Hope travel curbs to UK will be eased soon: Envoy

Oman Monday 30/August/2021 20:36 PM
By: Times News Service
Hope travel curbs to UK will be eased soon: Envoy
Oman is currently on the UK’s red list, which means entry to the UK is only permitted for British nationals, as well as those who have residency rights.

Muscat: Hamish Cowell, Britain’s ambassador to Oman, hopes people in the country, including students and his own countrymen, who wish to travel to the UK will soon be able to do so.

Oman is currently on the UK’s red list, which means entry to the UK is only permitted for British nationals, as well as those who have residency rights.

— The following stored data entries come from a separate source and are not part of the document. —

(* ===== verification/NamedSemaphoreWin32.v ===== *)
(** * Named semaphores on Windows ([d4np/concurrency/named_semaphore.c], Windows branch)

    The handles of all processes to named kernel objects.  The permits are
    accounted as those of the POSIX branch; what differs is the lifetime: the
    object and its name go with the last handle, and there is nothing to
    unlink. *)

From S2P Require Import Prelude Status Mutex Win32 NamedSemaphore.
Import Mutex Win32.

Local Open Scope Z_scope.

Module NamedSemaphoreWin32.

(** The handle in the opaque storage. *)
Record d4np_named_semaphore := NSem { opaque : nat }.

(** A [NULL] name is [None]; [handle] says whether the handle is given. *)
Definition d4np_named_semaphore_open (fails handle : bool) (name : option (list Z)) (initial_count : Z) (k : kernel)
  : d4np_status * option d4np_named_semaphore * kernel :=
  match name with
  | None => (D4NP_ERR_INVALID_ARGUMENT, None, k)
  | Some name =>
      if negb handle || bool_decide (name = []) || (LONG_MAX <? initial_count)
      then (D4NP_ERR_INVALID_ARGUMENT, None, k)
      else
        match CreateSemaphore fails initial_count (Some name) k with
        | (None, k) => (D4NP_ERR_INTERNAL, None, k)
        | (Some h, k) => (D4NP_OK, Some (NSem h), k)
        end
  end.

Definition d4np_named_semaphore_close (s : option d4np_named_semaphore) (k : kernel) : outcome kernel :=
  match s with
  | None => Done k
  | Some s => CloseHandle (opaque s) k
  end.

Definition d4np_named_semaphore_unlink (name : option (list Z)) : d4np_status :=
  match name with
  | None => D4NP_ERR_INVALID_ARGUMENT
  | Some name => if bool_decide (name = []) then D4NP_ERR_INVALID_ARGUMENT else D4NP_OK
  end.

(** The assertion stops the program; the result of the call is not used. *)
Definition d4np_named_semaphore_wait (s : option d4np_named_semaphore) (k : kernel) : outcome kernel :=
  match s with
  | None => Undefined
  | Some s =>
      match WaitForSingleObject (opaque s) INFINITE k with
      | Done (_, k) => Done k
      | Blocks => Blocks
      | Undefined => Undefined
      end
  end.

Definition d4np_named_semaphore_trywait (s : option d4np_named_semaphore) (k : kernel) : outcome (bool * kernel) :=
  match s with
  | None => Done (false, k)
  | Some s =>
      match WaitForSingleObject (opaque s) 0 k with
      | Done (rc, k) => Done (rc =? WAIT_OBJECT_0, k)
      | Blocks => Blocks
      | Undefined => Undefined
      end
  end.

Definition d4np_named_semaphore_post (s : option d4np_named_semaphore) (k : kernel) : outcome kernel :=
  match s with
  | None => Undefined
  | Some s =>
      match ReleaseSemaphore (opaque s) 1 k with
      | Done (_, k) => Done k
      | Blocks => Blocks
      | Undefined => Undefined
      end
  end.

(** ** Runs of any processes

    The events are those of the POSIX branch, about the objects. *)

Notation event := NamedSemaphore.event.
Notation total := NamedSemaphore.total.
Notation permits := NamedSemaphore.permits.

Inductive step : kernel -> event -> kernel -> Prop :=
  | step_open k fails name c st o k' :
      0 <= c -> d4np_named_semaphore_open fails true name c k = (st, o, k') ->
      step k (if decide (is_Some (objects k' !! next k)) then NamedSemaphore.ECreated (next k) c
              else NamedSemaphore.EOther) k'
  | step_close k s k' :
      d4np_named_semaphore_close s k = Done k' -> step k NamedSemaphore.EOther k'
  | step_wait k h o k' :
      handles k !! h = Some o -> d4np_named_semaphore_wait (Some (NSem h)) k = Done k' ->
      step k (NamedSemaphore.EAcquired o) k'
  | step_trywait k h o b k' :
      handles k !! h = Some o -> d4np_named_semaphore_trywait (Some (NSem h)) k = Done (b, k') ->
      step k (if b : bool then NamedSemaphore.EAcquired o else NamedSemaphore.EOther) k'
  | step_post k h o c k' :
      handles k !! h = Some o -> objects k !! o = Some c -> d4np_named_semaphore_post (Some (NSem h)) k = Done k' ->
      step k (if c <? LONG_MAX then NamedSemaphore.EPosted o else NamedSemaphore.EOther) k'.

Inductive run : list event -> kernel -> Prop :=
  | run_nil : run [] boot
  | run_snoc tr k e k' : run tr k -> step k e k' -> run (tr ++ [e]) k'.

(** ** The invariant *)

Record inv (tr : list event) (k : kernel) : Prop := {
  w_kernel : kernel_ok k;
  w_counts : forall o c, objects k !! o = Some c -> c = total o tr;
  w_fresh : forall o, (next k <= o)%nat -> total o tr = 0
}.

(** An event of no object; objects may have gone. *)
Lemma win_inv_other tr k k' :
  inv tr k -> kernel_ok k' -> (next k <= next k')%nat ->
  (forall o c, objects k' !! o = Some c -> objects k !! o = Some c) -> inv (tr ++ [NamedSemaphore.EOther]) k'.
Proof.
  intros [_ H1 H2] Hk Hn Ho. split; [done| |].
  - intros o c Hc. rewrite NamedSemaphore.total_snoc. simpl. rewrite Z.add_0_r. auto.
  - intros o Hx. rewrite NamedSemaphore.total_snoc. simpl. rewrite Z.add_0_r. apply H2. lia.
Qed.

(** An event that changes the count of one object. *)
Lemma win_inv_count tr k o c d e :
  inv tr k -> kernel_ok (set_count o d k) -> objects k !! o = Some c -> d = c + permits o e ->
  (forall j, j <> o -> permits j e = 0) -> inv (tr ++ [e]) (set_count o d k).
Proof.
  intros [Hk H1 H2] Hk' Ho E Hother. pose proof (k_object_fresh _ Hk _ _ Ho). split; simpl; [done| |].
  - intros j x. rewrite lookup_insert_Some, NamedSemaphore.total_snoc. intros [[<- <-]|[Hne Hj]].
    + rewrite <- (H1 _ _ Ho). done.
    + rewrite Hother by done. rewrite <- (H1 _ _ Hj). lia.
  - intros j Hj. rewrite NamedSemaphore.total_snoc, H2, Hother by lia. done.
Qed.

Lemma win_inv_open tr k fails name c st o k' :
  inv tr k -> 0 <= c -> d4np_named_semaphore_open fails true name c k = (st, o, k') ->
  inv (tr ++ [if decide (is_Some (objects k' !! next k)) then NamedSemaphore.ECreated (next k) c
              else NamedSemaphore.EOther]) k'.
Proof.
  intros Hinv Hc. pose proof (w_kernel _ _ Hinv) as Hk.
  assert (~ is_Some (objects k !! next k)) as Hnew by (intros [x Hx%(k_object_fresh _ Hk)]; lia).
  assert (forall k', kernel_ok k' -> objects k' = objects k -> (next k <= next k')%nat ->
    inv (tr ++ [if decide (is_Some (objects k' !! next k)) then NamedSemaphore.ECreated (next k) c
                else NamedSemaphore.EOther]) k') as Hsame.
  { intros k1 Hk1 E Hn. rewrite E, decide_False by done. eapply win_inv_other; eauto. by rewrite E. }
  unfold d4np_named_semaphore_open. destruct name as [p|]; [|intros [= <- <- <-]; by apply Hsame].
  destruct (negb true || bool_decide (p = []) || (LONG_MAX <? c)) eqn:Hb; [intros [= <- <- <-]; by apply Hsame|].
  assert (c <= LONG_MAX) as Hmax by (apply orb_false_iff in Hb as [_ Hb]; by apply Z.ltb_ge).
  pose proof (CreateSemaphore_ok fails c (Some p) k Hk (conj Hc Hmax)) as Hk'. revert Hk'.
  unfold CreateSemaphore. destruct fails; [intros _ [= <- <- <-]; by apply Hsame|]. simpl.
  destruct (names k !! p) as [j|] eqn:Hp; intros Hk' [= <- <- <-]; [apply Hsame; simpl; [done..|lia]|].
  simpl. rewrite lookup_insert_eq, decide_True by eauto. destruct Hinv as [_ H1 H2]. split; simpl; [done| |].
  - intros j x. rewrite lookup_insert_Some, NamedSemaphore.total_snoc. simpl. intros [[<- <-]|[Hne Hj]].
    + rewrite H2, decide_True by done. lia.
    + rewrite decide_False by done. rewrite <- (H1 _ _ Hj). lia.
  - intros j Hj. rewrite NamedSemaphore.total_snoc, H2 by lia. simpl. by rewrite decide_False by lia.
Qed.

Lemma close_effect h k k' :
  CloseHandle h k = Done k' ->
  next k' = next k /\ handles k' = delete h (handles k) /\ forall o c, objects k' !! o = Some c -> objects k !! o = Some c.
Proof.
  unfold CloseHandle. destruct (handles k !! h) as [o|]; [|done]. case_decide; intros [= <-]; simpl; [|done].
  split_and!; [done..|]. by intros j c [_ ?]%lookup_delete_Some.
Qed.

Lemma win_inv_wait tr k h o t rc k' :
  inv tr k -> handles k !! h = Some o -> WaitForSingleObject h t k = Done (rc, k') ->
  inv (tr ++ [if rc =? WAIT_OBJECT_0 then NamedSemaphore.EAcquired o else NamedSemaphore.EOther]) k'.
Proof.
  intros Hinv Hh E. pose proof (Wait_ok _ _ _ _ _ (w_kernel _ _ Hinv) E) as Hk'.
  apply Wait_done in E as (o' & c & Hh' & Ho & [(Hc & -> & ->)|(_ & _ & -> & ->)]); simplify_eq; simpl.
  - apply win_inv_count with c; auto.
    + simpl. rewrite decide_True by done. lia.
    + intros j Hj. simpl. by rewrite decide_False.
  - by eapply win_inv_other.
Qed.

Lemma nsem_win_step tr k e k' : inv tr k -> step k e k' -> inv (tr ++ [e]) k'.
Proof.
  intros Hinv Hs.
  destruct Hs as [k fails name c st o k' Hc E|k s k' E|k h o k' Hh E|k h o b k' Hh E|k h o c k' Hh Ho E].
  - by eapply win_inv_open.
  - destruct s as [s|]; simpl in E; [|simplify_eq; by apply win_inv_other with k'; try apply Hinv].
    pose proof (CloseHandle_ok _ _ _ (w_kernel _ _ Hinv) E). apply close_effect in E as (En & _ & ?).
    apply win_inv_other with k; auto. lia.
  - simpl in E. destruct (WaitForSingleObject h INFINITE k) as [[rc k1]| |] eqn:E1; simplify_eq.
    pose proof E1 as (o' & c & _ & _ & [(_ & -> & _)|(_ & [=] & _)])%Wait_done.
    by apply (win_inv_wait _ _ _ _ _ _ _ Hinv Hh) in E1.
  - simpl in E. destruct (WaitForSingleObject h 0 k) as [[rc k1]| |] eqn:E1; simplify_eq.
    by apply (win_inv_wait _ _ _ _ _ _ _ Hinv Hh) in E1.
  - simpl in E. destruct (ReleaseSemaphore h 1 k) as [[b k1]| |] eqn:E1; simplify_eq.
    pose proof (Release_ok _ _ _ _ (w_kernel _ _ Hinv) E1) as Hk'.
    apply Release_done in E1 as (o' & c' & Hh' & Ho' & [(Hc & _ & ->)|(Hc & _ & ->)]); simplify_eq.
    + rewrite (proj2 (Z.ltb_lt _ _)) by done. apply win_inv_count with c; auto.
      * simpl. by rewrite decide_True.
      * intros j Hj. simpl. by rewrite decide_False.
    + rewrite (proj2 (Z.ltb_ge _ _)) by done. by eapply win_inv_other.
Qed.

Lemma nsem_win_run tr k : run tr k -> inv tr k.
Proof.
  induction 1 as [|tr k e k' _ IH Hs]; [|by eapply nsem_win_step]. by split; [exact boot_ok|intros *; simpl..].
Qed.

(** Opening a name: a handle to its object, or to a new one. *)
Lemma win_open_ok key c k :
  key <> [] -> c <= LONG_MAX ->
  d4np_named_semaphore_open false true (Some key) c k =
    let '(h, k) := match names k !! key with Some o => open_handle o k | None => new_object (Some key) c k end in
    (D4NP_OK, Some (NSem h), k).
Proof.
  intros Hne Hc. unfold d4np_named_semaphore_open. rewrite bool_decide_eq_false_2 by done.
  rewrite (proj2 (Z.ltb_ge _ _)) by lia. cbn [negb orb]. unfold CreateSemaphore. simpl. by destruct (names k !! key).
Qed.

(** Closing the last handle: nothing of the object is left. *)
Lemma close_last h o k :
  handles k !! h = Some o -> (forall h', handles k !! h' = Some o -> h' = h) ->
  exists k', CloseHandle h k = Done k' /\ objects k' !! o = None /\ forall p, names k' !! p <> Some o.
Proof.
  intros Hh Hlast. unfold CloseHandle. rewrite Hh, decide_True; [eexists; split; [done|]|].
  - simpl. rewrite lookup_delete_eq. split; [done|]. intros p Hp%map_lookup_filter_Some. naive_solver.
  - intros h' o' [Hne Hh']%lookup_delete_Some ->. by destruct Hne; rewrite (Hlast _ Hh').
Qed.

(** ** Property *)

(** C28. Named semaphores on Windows: in every run of opens, closes, waits and
    posts of any processes, the count of each semaphore is what it was created
    with plus the posts that took effect minus the permits acquired, between 0
    and [LONG_MAX]; a handle that is open can be used and closed without
    undefined behaviour; a semaphore exists exactly as long as a handle to it
    does; opening a name that exists gives another handle to the same
    semaphore; and when its last handle is closed the name is free, so that
    opening it again starts from the count asked for. *)
Theorem nsem_win32_conserves tr k :
  run tr k ->
  (forall o c, objects k !! o = Some c -> c = total o tr /\ 0 <= c <= LONG_MAX) /\
  (forall h, is_Some (handles k !! h) ->
    d4np_named_semaphore_wait (Some (NSem h)) k <> Undefined /\
    d4np_named_semaphore_trywait (Some (NSem h)) k <> Undefined /\
    d4np_named_semaphore_post (Some (NSem h)) k <> Undefined /\
    d4np_named_semaphore_close (Some (NSem h)) k <> Undefined) /\
  (forall o, is_Some (objects k !! o) <-> exists h, handles k !! h = Some o) /\
  (forall key o c, key <> [] -> c <= LONG_MAX -> names k !! key = Some o ->
    exists h k', d4np_named_semaphore_open false true (Some key) c k = (D4NP_OK, Some (NSem h), k') /\
      handles k' !! h = Some o /\ objects k' = objects k) /\
  (forall key h o c, key <> [] -> c <= LONG_MAX -> names k !! key = Some o -> handles k !! h = Some o ->
    (forall h', handles k !! h' = Some o -> h' = h) ->
    exists k' h' k'', d4np_named_semaphore_close (Some (NSem h)) k = Done k' /\
      d4np_named_semaphore_open false true (Some key) c k' = (D4NP_OK, Some (NSem h'), k'') /\
      exists o', o' <> o /\ handles k'' !! h' = Some o' /\ objects k'' !! o' = Some c /\ objects k'' !! o = None).
Proof.
  intros Hr. destruct (nsem_win_run tr k Hr) as [Hk H1 _]. split_and!.
  - intros o c Ho. split; [auto|]. by eapply k_range.
  - intros h Hh. pose proof (Wait_defined _ INFINITE _ Hk Hh). pose proof (Wait_defined _ 0 _ Hk Hh).
    pose proof (Release_defined _ _ Hk Hh). simpl. split_and!; [by repeat case_match..|].
    destruct Hh as [o Hh]. unfold CloseHandle. rewrite Hh. by case_decide.
  - intros o. split; [intros [c Hc]; by eapply k_held|]. intros [h Hh]. by eapply k_live.
  - intros key o c Hne Hc Hn. rewrite win_open_ok by done. rewrite Hn. simpl. eexists _, _. split; [done|]. simpl.
    by rewrite lookup_insert_eq.
  - intros key h o c Hne Hc Hn Hh Hlast. destruct (close_last h o k Hh Hlast) as (k' & E & Ho & Hnames).
    pose proof (k_object_fresh _ Hk) as Hf. pose proof (CloseHandle_ok _ _ _ Hk E) as Hk'.
    pose proof (close_effect _ _ _ E) as (En & _ & _). destruct (k_name _ Hk _ _ Hn) as [x Hx%Hf].
    assert (names k' !! key = None) as Hnone.
    { destruct (names k' !! key) as [o'|] eqn:E'; [|done]. exfalso. revert E. unfold CloseHandle. rewrite Hh.
      case_decide; intros [= <-]; simpl in *; [|congruence]. apply map_lookup_filter_Some in E' as [? ?]. naive_solver. }
    eexists k', _, _. split; [done|]. rewrite win_open_ok, Hnone by done. simpl. split; [done|].
    exists (next k'). simpl. rewrite !lookup_insert_eq, En. rewrite lookup_insert_ne by lia. split_and!; [lia|done..].
Qed.

(** ** Witness *)

(** A process creates the semaphore [k] and takes its permit. *)
Definition w_trace : list event := [NamedSemaphore.ECreated 0 1; NamedSemaphore.EAcquired 0].

Definition w_system (c : Z) : kernel := Kernel {[ 0%nat := 0%nat ]} {[ 0%nat := c ]} {[ [107] := 0%nat ]} 1.

Lemma w_run : run w_trace (w_system 0).
Proof.
  refine (run_snoc [_] (w_system 1) _ _ _ (step_wait _ 0 0 _ _ _)); [|done..].
  refine (run_snoc [] boot _ _ _ (step_open _ false (Some [107]) 1 D4NP_OK (Some (NSem 0)) (w_system 1) _ _)); [|lia|done].
  constructor.
Qed.

Lemma nsem_win32_conserves_witness :
  total 0 w_trace = 0 /\
  d4np_named_semaphore_open false true (Some [107]) 9 (w_system 0) = (D4NP_OK, Some (NSem 1),
    Kernel {[ 0%nat := 0%nat; 1%nat := 0%nat ]} {[ 0%nat := 0 ]} {[ [107] := 0%nat ]} 2) /\
  d4np_named_semaphore_close (Some (NSem 0)) (w_system 0) <> Undefined.
Proof.
  destruct (nsem_win32_conserves w_trace (w_system 0) w_run) as (H1 & H2 & _). split_and!.
  - symmetry. by apply (H1 0%nat 0).
  - done.
  - apply (H2 0%nat). by eexists.
Defined.

End NamedSemaphoreWin32.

However, if they have travelled through a red list country in the 10 days before arriving in the UK, they must take a COVID-19 test at least three days before flying to the UK, complete a passenger locator form, and book a 10-day mandatory quarantine package in a hotel, including two COVID tests.

“I know many in Oman, whether British nationals, Omani students preparing to study in the UK, or others, will have been disappointed to see that travel restrictions to the UK remain in place, following the latest review,” said Hamish Cowell, the UK’s ambassador to Oman.

“I understand that disappointment,” he added. “The Joint Biosecurity Centre (JBC) assessment process is highly detailed, and covers a range of issues, including genomic sequencing ability, COVID-19 transmission risks, and variant transmission risk.”

The JBC is part of the UK Health Security Agency and works with British health administrators to develop public health risk assessment methods that determine ministerial decisions on red, amber, and green list countries, as well the associated border measures for arrivals from these territories.

The JBC reviews more than 250 countries, with islands that are part of some countries being treated as separate entities, where allowed. As a precautionary approach, countries, territories, and island groups are assumed to be medium public health risk unless there is specific evidence to suggest they are either low or high public risk to the UK from all COVID-19 strains.

Ambassador Cowell added in this context: “The JBC cannot share data provided by other governments to inform that process. But I wanted to assure you that the embassy is working exceptionally closely with the Omani authorities, and in particular the Ministry of Health, to make progress on this issue.”

JBC assessment consists of four parts. The first is variant assessment, which is dependent on transmissibility, disease severity, escape from natural and vaccine-induced immunity, transmission from animals to humans, and current epidemiology.

The second – triage – contains indicators such as testing and infection rates, test positivity, presence of COVID variants, cases exported to the UK, genomic sequencing, and evidence of travel links with countries known to have community transmission of variants.

All countries and territories that pass triage undergo a more comprehensive risk assessment of additional information from publicly available platforms such as GISAID and the World Health Organization (WHO).

To support decision making, JBC focuses the final assessment around three main criteria so that ministers know where the risks lie: genomic surveillance capability, COVID-19 transmission risk, and variant transmission risk.

Cowell hoped that with infections, hospitalisations, and deaths in Oman from COVID significantly reduced, normalised travel could start soon.

“Under the guidance of the Supreme Committee, Oman has made good progress in bringing the recent wave of COVID-19 deaths and hospitalisations under control,” he said. “I would like to join others in thanking the committee, and frontline workers in health and emergency services, for the work they have done and continue to do to keep us all safe.

“I would be delighted to see travel between our two countries back to normal,” added Cowell. “We will continue to work intensively with our Omani friends and counterparts to achieve that goal as soon as possible.”

Oman is one of more than 50 countries on the UK’s red list. The others include Afghanistan, Angola, Argentina, Bangladesh, Bolivia, Botswana, Brazil, Burundi, Cape Verde, Chile, Colombia, DR Congo, Costa Rica, Cuba, Dominican Republic, Ecuador , Egypt, Eritrea, Eswatini, Ethiopia, French Guiana, Georgia, Guyana, Haiti, Indonesia, Kenya, Lesotho, Malawi, Maldives, Mayotte, Mexico, Mongolia, Montenegro, Mozambique, Myanmar, Namibia, Nepal, Pakistan, Panama, Paraguay, Peru, the Philippines, Reunion, Rwanda, Seychelles, Sierra Leone, Somalia, South Africa, Sri Lanka, Sudan, Suriname, Tanzania, Thailand, Trinidad and Tobago, Tunisia, Turkey, Uganda, Uruguay, Venezuela, Zambia and Zimbabwe.